Gionta and his wife sent their children to a French immersion school. They befriended one of the mothers at the school, who also turned out to be a foreign language tutor, and she taught Gionta and his wife.
Gionta said learning French came with its challenges. He admitted there were times when his French was probably not the strongest. But he still wanted to show he was making the effort whether it was greeting the media in French before doing an interview in English or when he spoke a few lines on opening night to announce the team.
“The fans were great. My five years in Montreal were probably the best of my career,” Gionta said. “We had a great experience with it. The fans, the media, the organization. All of it was great to myself and my family. … I was not necessarily worried about trying to win people over or worried if I lost a few people if I was not good at it. But it was about trying to do the best I could in the culture that is Montreal.”
Machabée shared the anecdote of how Suzuzki met Pittsburgh Penguins captain Sidney Crosby when they were at the NHL player tour in Las Vegas before the start of the season. She said Crosby told Suzuki how he did not speak French when he played in juniors for the Rimouski Oceanic but was able to learn.
She recalled how Crosby told Suzuki everyone in Rimouski was patient with him and how they appreciated his effort with learning French. Machabée then pointed out how it was a skill Crosby can continue to use because he has established close relationships with current and former teammates, such as Marc-Andre Fleury, Kris Letang and Max Talbot, who are all native French speakers who grew up in Quebec.
Suzuki, who spoke to ESPN earlier in the season, said he has never done an entire interview in French. He has opened and closed interviews in French. But he does eventually want to reach a stage in which he can do a full interview in French.
“I spoke French when I was named captain, but that was just a sentence at the beginning and end of interviews,” Suzuki said. “I am not there yet but would eventually like to get to that point.”

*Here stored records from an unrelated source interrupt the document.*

Lemma register_progress p messageCode version st :
  Inv ∅ st → isOpen st p = true → known st p →
  wp (register p messageCode version) (λ _ st', progress P (registerBudget p) st st') st.
Proof.
  intros I Ho Hk. pose proof (registerBudget_nonneg p) as HB. unfold register. apply wp_bind.
  eapply wp_mono; [by apply (hitRateLimit_ok (P:=P))|]. intros [] st1 [O1 Hst]; cbn [negb]; cycle 1.
  { apply wp_ret. by apply ok_progress. }
  specialize (Hst eq_refl). apply wp_bind, wp_get.
  destruct (bool_decide (p_sid (peer st1 p) ≠ None)) eqn:Hsid; [by apply fail_progress|]. bool_hyps.
  apply dec_stable in Hsid.
  destruct (bool_decide _); [by apply fail_progress|]. destruct (negb _); [by apply fail_progress|].
  set (c := normalizeCode messageCode).
  destruct (negb (isValidRendezvous c)); [by apply fail_progress|].
  unfold dateNow. apply wp_bind. unfold wp at 1. set (st2 := set_counters 1 0 st1).
  assert (O2 : ok P ∅ st1 st2) by (apply quiet_ok; [apply O1|apply quiet_tick]).
  assert (O12 : ok P ∅ st st2) by (by eapply ok_trans).
  assert (Hopen : isOpen st2 p = true).
  { change (isOpen st1 p = true). by rewrite (still_open _ _ _ Hst). }
  assert (Hk2 : known st2 p) by (eapply evolves_known; [apply O12|done]).
  destruct (codes st1 !! c) as [e|] eqn:Hc.
  - destruct (waitingCodeOwnedBy (Some (wc_receiver e)) p) eqn:Hown; [|by apply fail_progress].
    unfold waitingCodeOwnedBy in Hown. bool_hyps. injection Hown as <-.
    destruct (negb _).
    + eapply wp_mono; [apply (discardWaiting_ok (P:=P) c e); [apply O2|done]|].
      intros [] st3 O3. apply ok_progress; [done|]. by eapply ok_trans.
    + apply wp_bind, wp_modify. unfold clearIdleTimer. apply wp_bind, wp_modify, wp_bind.
      set (st3 := upd _ _ st2). set (st4 := upd _ _ st3).
      assert (O3 : ok P ∅ st2 st3).
      { apply (unlink_gen_ok ∅ _ _ (Some receiver) (Some c)); [apply O2| |by rewrite linkOf_none|].
        - intros sid' Hs'. change (p_sid (peer st1 (wc_receiver e)) = Some sid') in Hs'. congruence.
        - right; right. intros c' e' He' Hr'. split; [done|].
          destruct (entry_key ∅ st2 c e (wc_receiver e)) as [K _]; try done; [apply O2|].
          destruct (entry_key ∅ st2 c' e' (wc_receiver e)) as [K' _]; try done; [apply O2|]. congruence. }
      assert (O4 : ok P ∅ st3 st4) by (apply quiet_ok; [apply O3|apply quiet_upd; by unfold sameLinks]).
      eapply wp_mono; [apply (send_any (P:=P)); [by apply allows|done|apply O4]|].
      intros b st5 (O5&_). apply wp_ret. apply ok_progress; [done|].
      eapply ok_trans; [exact O12|]. eapply ok_trans; [exact O3|]. by eapply ok_trans.
  - change (match p_code (peer st1 p) with
      | Some own => bool_decide (own ≠ c) && waitingCodeOwnedBy (waitingReceiver st1 own) p
      | None => false end) with (replacing st2 p c).
    destruct (negb _) eqn:Hcan; [by apply fail_progress|]. bool_hyps.
    eapply wp_mono; [apply (registerNew_progress p c (clock (ticks st1)) st2); try done; apply O2|].
    intros [] st3 Pg. by eapply ok_progress_l.
Qed.
(* ===== verification/System.v ===== *)
(** * System: the server with the program's own rules.

    The server's theorems hold for any serializer and any manifest rules.  Here
    they are instantiated with the ones of the program, [Wire.serializeMessage]
    and the rules of [Limits] and [PublicManifest]. *)
From S2P Require Import Prelude.
From S2P Require Import Constants.
From S2P Require Import JsText.
From S2P Require Import JsValue.
From S2P Require Import Json.
From S2P Require Import Authority.
From S2P Require Import Protocol.
From S2P Require Import Messages.
From S2P Require Import Wire.
From S2P Require Import Limits.
From S2P Require Import PublicManifest.
From S2P Require Import Policy.
From S2P Require Import Admission.
From S2P Require Import ServerState.
From S2P Require Import Server.
From S2P Require Import ServerInv.
From S2P Require Import ServerCluster.
From S2P Require Import ServerHandlers.
From S2P Require Import ServerRequests.
From S2P Require Import ServerProps.
#[local] Open Scope Z_scope.

(** [serializeMessage] on a message of the server *)
Definition programSerializer `{JsNumbers, UrlParser, JsCase} : Serializer :=
  {| ServerState.serializeMessage m := Wire.serializeMessage (serverValue m) |}.

(** [manifestWithinLimits] of index.ts and [publicPairRequestManifestIsRedacted], on the literal of a manifest *)
Definition programRules `{JsCase} : ManifestRules := {|
  Server.manifestWithinLimits := PublicManifest.manifestWithinLimits;
  Server.publicPairRequestManifestIsRedacted m := PublicManifest.publicPairRequestManifestIsRedacted (manifestValue m)
|}.

Section System.
Context `{JsNumbers, UrlParser, JsCase, WsLib, Environment, IceProvider}.
#[local] Existing Instances programSerializer programRules.

(** C35. The server never forwards what a sender offers: in every reachable state of the server, whatever a peer
    sends, the manifest in a pair request that is delivered to the other peer is the constant public manifest. *)
Theorem pair_request_reveals_nothing tr st e st' :
  reachable tr st → server_step st e st' →
  ∃ ext, log st' = ext ++ log st ∧
    ∀ q sid m sealed, Sent q (SRelay (CPairRequest sid m sealed)) ∈ ext → m = constantPublicManifest.
Proof.
  intros Hr Hs. pose proof (step_progress st e st' (reachable_Inv tr st Hr) Hs) as Pg.
  destruct (pg_log _ _ _ _ Pg) as (ext & Hl & Hext). exists ext. split; [done|].
  intros q sid m sealed Hin. rewrite Forall_forall in Hext.
  destruct (Hext _ Hin) as (p & _ & sid' & s & _ & _ & _ & _ & _ & _ & Hred). by apply redacted_value.
Qed.

End System.

(** ** A concrete run *)

Definition systemEnvironment : Environment.
Proof.
  refine {| clock n := 1000 * Z.of_nat n; nanoid size n := 115 :: jsInt (Z.of_nat n) |}; [|done].
  intros n i j [= E%(inj jsInt)]. lia.
Defined.

#[local] Existing Instances programSerializer programRules decimalNumbers noUrls asciiCase testWs systemEnvironment testIce.

Definition zeroMac : jsstr := repeat 65 43 ++ js "=".

(** Two peers exchange their PAKE shares and confirmations; the sender is about to ask. *)
Definition confirmedEvents : list Event :=
  [EConnection OPEN (js "10.0.0.1"); EConnection OPEN (js "10.0.0.2");
   EMessage (js "s0") (Some (CRegister (js "123456789012") 10));
   EMessage (js "s1") (Some (CConnect (js "123456789012") 10));
   EMessage (js "s1") (Some (CPake (js "s2") (js "x"))); EMessage (js "s0") (Some (CPake (js "s2") (js "y")));
   EMessage (js "s1") (Some (CConfirm (js "s2") zeroMac)); EMessage (js "s0") (Some (CConfirm (js "s2") zeroMac))].
Definition confirmedState : Server := execAll initialServer confirmedEvents.
Definition pairRequest : ClientMessage := CPairRequest (js "s2") constantPublicManifest (repeat 65 20).
Definition askEvent : Event := EMessage (js "s1") (Some pairRequest).

Lemma confirmedState_reachable : reachable confirmedEvents confirmedState.
Proof. apply execAll_reachable. by repeat constructor. Qed.

Lemma askEvent_step : server_step confirmedState askEvent (exec confirmedState askEvent).
Proof. apply exec_step; [eapply reachable_Inv, confirmedState_reachable|done]. Qed.

Lemma pair_request_reveals_nothing_witness :
  log (exec confirmedState askEvent) = Sent (js "s0") (SRelay pairRequest) :: log confirmedState ∧
  ∃ ext, log (exec confirmedState askEvent) = ext ++ log confirmedState ∧
    ∀ q sid m sealed, Sent q (SRelay (CPairRequest sid m sealed)) ∈ ext → m = constantPublicManifest.
Proof.
  split; [vm_compute; reflexivity|].
  exact (pair_request_reveals_nothing confirmedEvents confirmedState askEvent _ confirmedState_reachable askEvent_step).
Defined.
(** X16.  With both processed files present, the panel [main] writes holds
    the rows of the left join of the aligned tables, in sorted order; it has
    at least as many rows as the entity file, and when the months of the
    indicator file are pairwise distinct after alignment its entity rows
    are the aligned entity rows, each once. *)
Theorem main_panel_rows (reit_df : reit_frame) (fred_df : fred_frame)
  (old_panel old_summary : option panel) (log : list event) :
  exists p,
    reit_fred_analysis_panel_csv
      (snd (main (mkWorld (Some reit_df) (Some fred_df)
                    old_panel old_summary log))) = Some p /\
    Permutation (pd_merge_left (align_reit reit_df) (align_fred fred_df)) p /\
    Sorted (fun a b => row_leb a b = true) p /\
    (List.length reit_df <= List.length p)%nat /\
    (NoDup (map (fun i => option_map to_month_end (fdate i))
                (fred_rows fred_df)) ->
     Permutation (align_reit reit_df) (map entity p) /\
     List.length p = List.length reit_df).
Proof.
  rewrite main_run_present. cbn [snd reit_fred_analysis_panel_csv].
  set (q := pd_merge_left (align_reit reit_df) (align_fred fred_df)).
  exists (sort_values q).
  assert (Hperm : Permutation q (sort_values q)).
  { clear. induction q as [| r q IH]; simpl; [constructor |].
    rewrite <- insert_sorted_Permutation. constructor. exact IH. }
  assert (Hlen : List.length (align_reit reit_df) = List.length reit_df)
    by (unfold align_reit; apply length_map).
  split; [reflexivity |]. split; [exact Hperm |]. split.
  - clear. induction q as [| r q IH]; simpl; [constructor |].
    apply insert_sorted_Sorted. exact IH.
  - split.
    + rewrite sort_values_length, <- Hlen. apply pd_merge_left_no_loss.
    + intros Hnd.
      assert (Hnd' : NoDup (map fdate (fred_rows (align_fred fred_df)))).
      { unfold align_fred, align_date. simpl. rewrite map_map. exact Hnd. }
      pose proof (pd_merge_left_entities (align_fred fred_df)
                    (align_reit reit_df) Hnd') as He.
      fold q in He. split.
      * rewrite <- He. apply Permutation_map. exact Hperm.
      * rewrite sort_values_length, <- Hlen, <- He at 1.
        rewrite length_map. reflexivity.
Qed.

Lemma indicator_table_months_NoDup :
  NoDup (map (fun i => option_map to_month_end (fdate i))
             (fred_rows Examples.indicator_table)).
Proof. repeat constructor; simpl; intuition discriminate. Defined.

Lemma main_panel_rows_witness :
  exists p,
    reit_fred_analysis_panel_csv
      (snd (main (mkWorld (Some Examples.entity_table)
                    (Some Examples.indicator_table) None None []))) = Some p /\
    List.length p = List.length Examples.entity_table.
Proof.
  destruct (main_panel_rows Examples.entity_table Examples.indicator_table
              None None [])
    as (p & Hp & _ & _ & _ & Hnd).
  exists p. split; [exact Hp |].
  exact (proj2 (Hnd indicator_table_months_NoDup)).
Defined.

End MergeEndToEnd.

Metellus wants the same thing for Suzuki and any Canadiens player who is interested in learning the language. Metellus said he wants to get a feel for everyone’s proficiency level and also find out what they want to work on.
From there, he will work with the Canadiens’ communications staff to establish a schedule that works for the players. They’re still working through certain details like whether they will do individual or group sessions. Either way, Metellus said the plan is to have in-person sessions when the team is in Montreal while doing remote sessions through videoconference whenever they are on the road.
“When the general public sees that a Montreal Canadiens player is improving their French or making the effort to learn it, the respect goes to the moon,” Metellus said. “The general public will really, really appreciate that. They are going to say, ‘At least he is making an effort,’ and that is what people want to see. If I am able to play a part in that, then, it’s all good in the hood.”